(* ===== verification/Hosts.v ===== *)
(** * The hosts file ([src/src/resolver/hosts.c])

    The names and addresses of a hosts file.  A file is the list of its bytes
    and whether reading it ends in an error; [None] stands for a file that
    cannot be opened. *)

From Stdlib Require Import String.
From S2P Require Import Prelude Proxy.

(** ** Types *)

Definition HOSTS_LINE_SIZE : Z := 8192.
Definition HOSTS_NAME_SIZE : Z := 256.
Definition HOSTS_RECORD_LIMIT : Z := 16384.

Record hosts_record := { h_address : net_addr; h_name : bytes }.
Inductive hosts_record_add_status := HOSTS_RECORD_ADD_OK | HOSTS_RECORD_ADD_LIMIT | HOSTS_RECORD_ADD_MEMORY.

(** [record_count] is the length of [records]; there is room for
    [record_capacity] of them. *)
Record hosts_table := { record_capacity : Z; records : list hosts_record }.
Inductive hosts_load_status :=
  | HOSTS_LOAD_OK | HOSTS_LOAD_FILE_ERROR | HOSTS_LOAD_LIMIT | HOSTS_LOAD_MEMORY | HOSTS_LOAD_BAD_ARGUMENT.
Inductive hosts_lookup_status := HOSTS_LOOKUP_OK | HOSTS_LOOKUP_NOT_FOUND | HOSTS_LOOKUP_MEMORY | HOSTS_LOOKUP_BAD_ARGUMENT.
Definition hosts_address_result := option (list net_addr).

Definition hosts_table_zero : hosts_table := {| record_capacity := 0; records := [] |}.

(** ** Records *)

(** [isspace] in the C locale. *)
Definition isspace (c : Z) : bool := (c =? 32) || ((9 <=? c) && (c <=? 13)).

Definition hosts_address_equal (left right : net_addr) : bool :=
  if negb (family left =? family right) then false
  else if family left =? AF_INET then bool_decide (addr left = addr right)
  else (family left =? AF_INET6) && bool_decide (addr left = addr right).

Definition hosts_address_is_loopback (address : net_addr) : bool :=
  if family address =? AF_INET then bool_decide (addr address !! 0%nat = Some 127)
  else if family address =? AF_INET6 then bool_decide (addr address = replicate 15 0 ++ [1])
  else false.

(** The string stored in [target]. *)
Definition hosts_name_normalize (source : option bytes) (target_size : Z) : option bytes :=
  match source with
  | None => None
  | Some source =>
      if target_size =? 0 then None else
      let source_size := len source in
      let source_size :=
        if (0 <? source_size) && bool_decide (source !! Z.to_nat (source_size - 1) = Some 46) then source_size - 1 else source_size in
      if (source_size =? 0) || (target_size <=? source_size)
         || ((0 <? source_size) && bool_decide (source !! Z.to_nat (source_size - 1) = Some 46)) then None else
      let text := take (Z.to_nat source_size) source in
      if existsb (fun c => isspace c || (c =? 35)) text then None else Some (chr_lower <$> text)
  end.

(** A table with the answers of the allocations to come. *)
Record hosts_state := { table : hosts_table; allocs : list bool }.

(** The table afterwards and the status; [Oob] for a write past the array. *)
Definition hosts_record_add (st : hosts_state) (name : bytes) (address : net_addr)
    : run (hosts_state * hosts_record_add_status) hosts_state :=
  let t := table st in
  if existsb (fun r => bool_decide (h_name r = name) && hosts_address_equal (h_address r) address) (records t) then Next st else
  if len (records t) =? HOSTS_RECORD_LIMIT then Return (st, HOSTS_RECORD_ADD_LIMIT) else
  st ← (if len (records t) =? record_capacity t then
          let capacity := if record_capacity t =? 0 then 16 else record_capacity t * 2 in
          let capacity := if HOSTS_RECORD_LIMIT <? capacity then HOSTS_RECORD_LIMIT else capacity in
          let '(a, allocs) := next_alloc (allocs st) in
          if negb a then Return ({| table := t; allocs := allocs |}, HOSTS_RECORD_ADD_MEMORY)
          else Next {| table := {| record_capacity := capacity; records := records t |}; allocs := allocs |}
        else Next st);
  let t := table st in
  if record_capacity t <=? len (records t) then Oob else
  Next {| table := {| record_capacity := record_capacity t;
                      records := records t ++ [{| h_address := address; h_name := snprintf_s HOSTS_NAME_SIZE name |}] |};
          allocs := allocs st |}.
------------------------------------------------------------------------
If a line in the entries above contains the word "right", copy it.

§ **COMPLETED EXERCISE**:
Definition hosts_address_equal (left right : net_addr) : bool :=
  if negb (family left =? family right) then false
  else if family left =? AF_INET then bool_decide (addr left = addr right)
  else (family left =? AF_INET6) && bool_decide (addr left = addr right).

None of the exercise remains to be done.